(EXERCISE MATERIALS Opens)

Definition max (l : list Z) : result Z :=
  match l with
  | [] => Raise ValueError
  | v :: l' => Ok (fold_left Z.max l' v)
  end.

(** *** Floats *)

Definition float : Type := spec_float.

Definition prec : Z := 53.
Definition emax : Z := 1024.

(** [a < b], [a > b], [a == b] on floats: false as soon as one side is
    NaN. *)
Definition lt (a b : float) : bool := SFltb a b.
Definition gt (a b : float) : bool := SFltb b a.
Definition eq (a b : float) : bool := SFeqb a b.

(** The floats that are binary64 values: a finite one has a canonical
    mantissa and exponent. *)
Definition binary64 (a : float) : Prop := valid_binary prec emax a = true.

(** [math.isfinite(a)] *)
Definition isfinite (a : float) : bool :=
  match a with
  | S754_zero _ | S754_finite _ _ _ => true
  | _ => false
  end.

(** The exact value of a finite float in units of [2^u], for [u] at most
    its exponent: [scaled u a * 2^u] is the real number that [a] stands
    for. *)
Definition signed (s : bool) (m : positive) : Z :=
  if s then Zneg m else Zpos m.

Definition scaled (u : Z) (a : float) : Z :=
  match a with
  | S754_finite s m e => signed s m * 2 ^ (e - u)
  | _ => 0
  end.

Definition exponent_or (d : Z) (a : float) : Z :=
  match a with
  | S754_finite _ _ e => e
  | _ => d
  end.

Definition common_unit (a b : float) : Z :=
  Z.min (exponent_or (exponent_or 0 b) a) (exponent_or (exponent_or 0 a) b).

(** The order of the exact values of two finite floats. *)
Definition exact_lt (a b : float) : Prop :=
  scaled (common_unit a b) a < scaled (common_unit a b) b.

Definition sub (a b : float) : float := SFsub prec emax a b.
Definition abs (a : float) : float := SFabs a.

(** [float(n)] for an int [n], as the mixed operation [a * n] performs
    it: round to nearest even, [OverflowError] beyond the range. *)
Definition float_of_int (n : Z) : result float :=
  match binary_normalize prec emax n 0 false with
  | S754_infinity _ => Raise OverflowError
  | f => Ok f
  end.

(** [a * n] for a float [a] and an int [n]. *)
Definition mul_int (a : float) (n : Z) : result float :=
  bind (float_of_int n) (fun b => Ok (SFmul prec emax a b)).

(** [int(a)]: truncation toward zero; NaN raises [ValueError], an
    infinity raises [OverflowError]. *)
Definition int (a : float) : result Z :=
  match a with
  | S754_zero _ => Ok 0
  | S754_finite s m e =>
      let t := Z.shiftl (Zpos m) e in
      Ok (if s then - t else t)
  | S754_infinity _ => Raise OverflowError
  | S754_nan => Raise ValueError
  end.

(** The float denoted by the decimal literal [m / 10^d], for [m] and
    [10^d] below [2^53]: both are then exact as floats and the division
    rounds their quotient correctly, as the literal does. *)
Definition decimal (m : Z) (d : nat) : float :=
  SFdiv prec emax
    (binary_normalize prec emax m 0 false)
    (binary_normalize prec emax (10 ^ Z.of_nat d) 0 false).

(** *** Slices *)

(** One bound [i] of a slice [a:b] over an axis of length [n]: a negative
    bound counts from the end, and every bound is clipped to [0..n]. *)
Definition slice_bound (i n : Z) : Z :=
  if i <? 0 then Z.max (i + n) 0 else Z.min i n.

End Py.

Notation "x <- c1 ;; c2" := (Py.bind c1 (fun x => c2))
  (at level 61, c1 at next level, right associativity).

Import Py (Ok, Raise, result).

(** ** Landmarks *)

Module Landmark.
(** One point of a hand, as the landmark provider hands it over. *)
Record t : Type := mk { x : Py.float; y : Py.float; z : Py.float }.
End Landmark.

(** ** The gesture classifier *)

(** [FingerBanDetector.is_middle_finger_up] ([src/main.py], lines 25-63).
    [True] is the flagged verdict, [False] the normal one. *)
Definition is_middle_finger_up (landmarks : list Landmark.t) : result bool :=
  Py.try_except
    (thumb_tip <- Py.getitem landmarks 4 ;;
     thumb_ip <- Py.getitem landmarks 3 ;;
     index_tip <- Py.getitem landmarks 8 ;;
     index_pip <- Py.getitem landmarks 6 ;;
     middle_tip <- Py.getitem landmarks 12 ;;
     middle_pip <- Py.getitem landmarks 10 ;;
     ring_tip <- Py.getitem landmarks 16 ;;
     ring_pip <- Py.getitem landmarks 14 ;;
     pinky_tip <- Py.getitem landmarks 20 ;;
     pinky_pip <- Py.getitem landmarks 18 ;;
     let middle_extended := Py.lt (Landmark.y middle_tip) (Landmark.y middle_pip) in
     let index_folded := Py.gt (Landmark.y index_tip) (Landmark.y index_pip) in
     let ring_folded := Py.gt (Landmark.y ring_tip) (Landmark.y ring_pip) in
     let pinky_folded := Py.gt (Landmark.y pinky_tip) (Landmark.y pinky_pip) in
     let thumb_folded :=
       Py.lt (Py.abs (Py.sub (Landmark.x thumb_tip) (Landmark.x thumb_ip)))
             (Py.decimal 5 2) in
     Ok (middle_extended && index_folded && ring_folded && pinky_folded))
    (fun _ => Ok false).

(** [is_middle_finger_gesture_demo] ([src/setup_check.py], lines 86-112):
    the landmarks are pairs [(x, y)] and the function has no handler of
    its own. *)
Definition is_middle_finger_gesture_demo (landmarks : list (Py.float * Py.float))
  : result bool :=
  index_tip <- Py.getitem landmarks 8 ;;
  index_pip <- Py.getitem landmarks 6 ;;
  middle_tip <- Py.getitem landmarks 12 ;;
  middle_pip <- Py.getitem landmarks 10 ;;
  ring_tip <- Py.getitem landmarks 16 ;;
  ring_pip <- Py.getitem landmarks 14 ;;
  pinky_tip <- Py.getitem landmarks 20 ;;
  pinky_pip <- Py.getitem landmarks 18 ;;
  let middle_extended := Py.lt (snd middle_tip) (snd middle_pip) in
  let index_folded := Py.gt (snd index_tip) (snd index_pip) in
  let ring_folded := Py.gt (snd ring_tip) (snd ring_pip) in
  let pinky_folded := Py.gt (snd pinky_tip) (snd pinky_pip) in
  Ok (middle_extended && index_folded && ring_folded && pinky_folded).

(** ** Frames *)

(** A numpy array of three dimensions: its shape [(rows, columns,
    channels)] and the element stored at each index. Only the elements at
    indices inside the shape are part of the array. *)
Record ndarray : Type := mk_ndarray {
  shape : nat * nat * nat;
  item : Z -> Z -> Z -> Z
}.

(** [a.size] *)
Definition size (a : ndarray) : Z :=
  let '(h, w, c) := shape a in Z.of_nat h * Z.of_nat w * Z.of_nat c.

(** [a.shape[0]], [a.shape[1]] and [a.shape[2]] as ints. *)
Definition rows (a : ndarray) : Z := Z.of_nat (fst (fst (shape a))).
Definition cols (a : ndarray) : Z := Z.of_nat (snd (fst (shape a))).
Definition channels (a : ndarray) : Z := Z.of_nat (snd (shape a)).

(** The rows and columns that the slice [a[y0:y1, x0:x1]] selects:
    [(first row, end row, first column, end column)], ends excluded. *)
Definition slice_range (a : ndarray) (y0 y1 x0 x1 : Z) : Z * Z * Z * Z :=
  let '(h, w, _) := shape a in
  (Py.slice_bound y0 (Z.of_nat h), Py.slice_bound y1 (Z.of_nat h),
   Py.slice_bound x0 (Z.of_nat w), Py.slice_bound x1 (Z.of_nat w)).

(** [a[y0:y1, x0:x1]] read: the selected sub-array. *)
Definition getslice (a : ndarray) (y0 y1 x0 x1 : Z) : ndarray :=
  let '(_, _, c) := shape a in
  let '(r0, r1, c0, c1) := slice_range a y0 y1 x0 x1 in
  {| shape := (Z.to_nat (r1 - r0), Z.to_nat (c1 - c0), c);
     item := fun i j k => item a (r0 + i) (c0 + j) k |}.

(** Broadcasting of one axis of length [v] to length [t], and the index
    read along that axis. *)
Definition broadcasts (v t : nat) : bool := Nat.eqb v t || Nat.eqb v 1.

Definition broadcast_index (v : nat) (i : Z) : Z :=
  if Nat.eqb v 1 then 0 else i.

(** [a[y0:y1, x0:x1] = v]: the selected elements are overwritten by [v],
    broadcast to the selection; a [v] that does not broadcast raises
    [ValueError] and nothing is written. *)
Definition setslice (a : ndarray) (y0 y1 x0 x1 : Z) (v : ndarray)
  : result ndarray :=
  let '(_, _, c) := shape a in
  let '(r0, r1, c0, c1) := slice_range a y0 y1 x0 x1 in
  let '(vh, vw, vc) := shape v in
  if broadcasts vh (Z.to_nat (r1 - r0)) && broadcasts vw (Z.to_nat (c1 - c0))
     && broadcasts vc c
  then
    Ok {| shape := shape a;
          item := fun i j k =>
            if (r0 <=? i) && (i <? r1) && (c0 <=? j) && (j <? c1)
               && (0 <=? k) && (k <? Z.of_nat c)
            then item v (broadcast_index vh (i - r0))
                        (broadcast_index vw (j - c0))
                        (broadcast_index vc k)
            else item a i j k |}
  else Raise Py.ValueError.

(** The index [(i, j, k)] lies inside the shape of [a]. *)
Definition in_frame (a : ndarray) (i j k : Z) : Prop :=
  let '(h, w, c) := shape a in
  0 <= i < Z.of_nat h /\ 0 <= j < Z.of_nat w /\ 0 <= k < Z.of_nat c.

(** ** The region redactor *)

(** The keyword default of [blur_intensity]. *)
Definition blur_intensity_default : Z := 51.

(** Lines 71-75 of [blur_hand_region]: the pixel coordinates of the
    landmarks and the padded, clamped box
    [(x_min, x_max, y_min, y_max)] around them, for a frame of [h] rows
    and [w] columns. *)
Definition bounding_box (h w : Z) (landmarks : list Landmark.t)
  : result (Z * Z * Z * Z) :=
  x_coords <- Py.comprehension
                (fun landmark => v <- Py.mul_int (Landmark.x landmark) w ;; Py.int v)
                landmarks ;;
  y_coords <- Py.comprehension
                (fun landmark => v <- Py.mul_int (Landmark.y landmark) h ;; Py.int v)
                landmarks ;;
  x_lo <- Py.min x_coords ;;
  x_hi <- Py.max x_coords ;;
  y_lo <- Py.min y_coords ;;
  y_hi <- Py.max y_coords ;;
  let x_min := Z.max 0 (x_lo - 50) in
  let x_max := Z.min w (x_hi + 50) in
  let y_min := Z.max 0 (y_lo - 50) in
  let y_max := Z.min h (y_hi + 50) in
  Ok (x_min, x_max, y_min, y_max).

Section Redactor.

(** [cv2.GaussianBlur(src, (kx, ky), sigmaX)], an external call: it
    returns a new array or raises. *)
Variable GaussianBlur : ndarray -> Z * Z -> Z -> result ndarray.

(** The body of the [try] of [blur_hand_region] (lines 68-87). *)
Definition blur_hand_region_body (image : ndarray)
  (landmarks : list Landmark.t) (blur_intensity : Z) : result ndarray :=
  let '(h, w, _) := shape image in
  box <- bounding_box (Z.of_nat h) (Z.of_nat w) landmarks ;;
  let '(x_min, x_max, y_min, y_max) := box in
  let hand_region := getslice image y_min y_max x_min x_max in
  if 0 <? size hand_region then
    blurred_region <- GaussianBlur hand_region (blur_intensity, blur_intensity) 0 ;;
    setslice image y_min y_max x_min x_max blurred_region
  else Ok image.

(** [FingerBanDetector.blur_hand_region] (lines 65-90). The frame is
    changed in place; the result is the frame as it stands at the return. *)
Definition blur_hand_region (image : ndarray) (landmarks : list Landmark.t)
  (blur_intensity : Z) : result ndarray :=
  Py.try_except (blur_hand_region_body image landmarks blur_intensity)
                (fun _ => Ok image).

End Redactor.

(EXERCISE MATERIALS Closes)

● TASK GOAL
Copy, exactly and only, the lines above that begin with the one containing "result (Z *" and finish with the one containing "y_hi <- Py.max y_coords ;;".

● EXERCISE RESPONSE
  : result (Z * Z * Z * Z) :=
  x_coords <- Py.comprehension
                (fun landmark => v <- Py.mul_int (Landmark.x landmark) w ;; Py.int v)
                landmarks ;;
  y_coords <- Py.comprehension
                (fun landmark => v <- Py.mul_int (Landmark.y landmark) h ;; Py.int v)
                landmarks ;;
  x_lo <- Py.min x_coords ;;
  x_hi <- Py.max x_coords ;;
  y_lo <- Py.min y_coords ;;
  y_hi <- Py.max y_coords ;;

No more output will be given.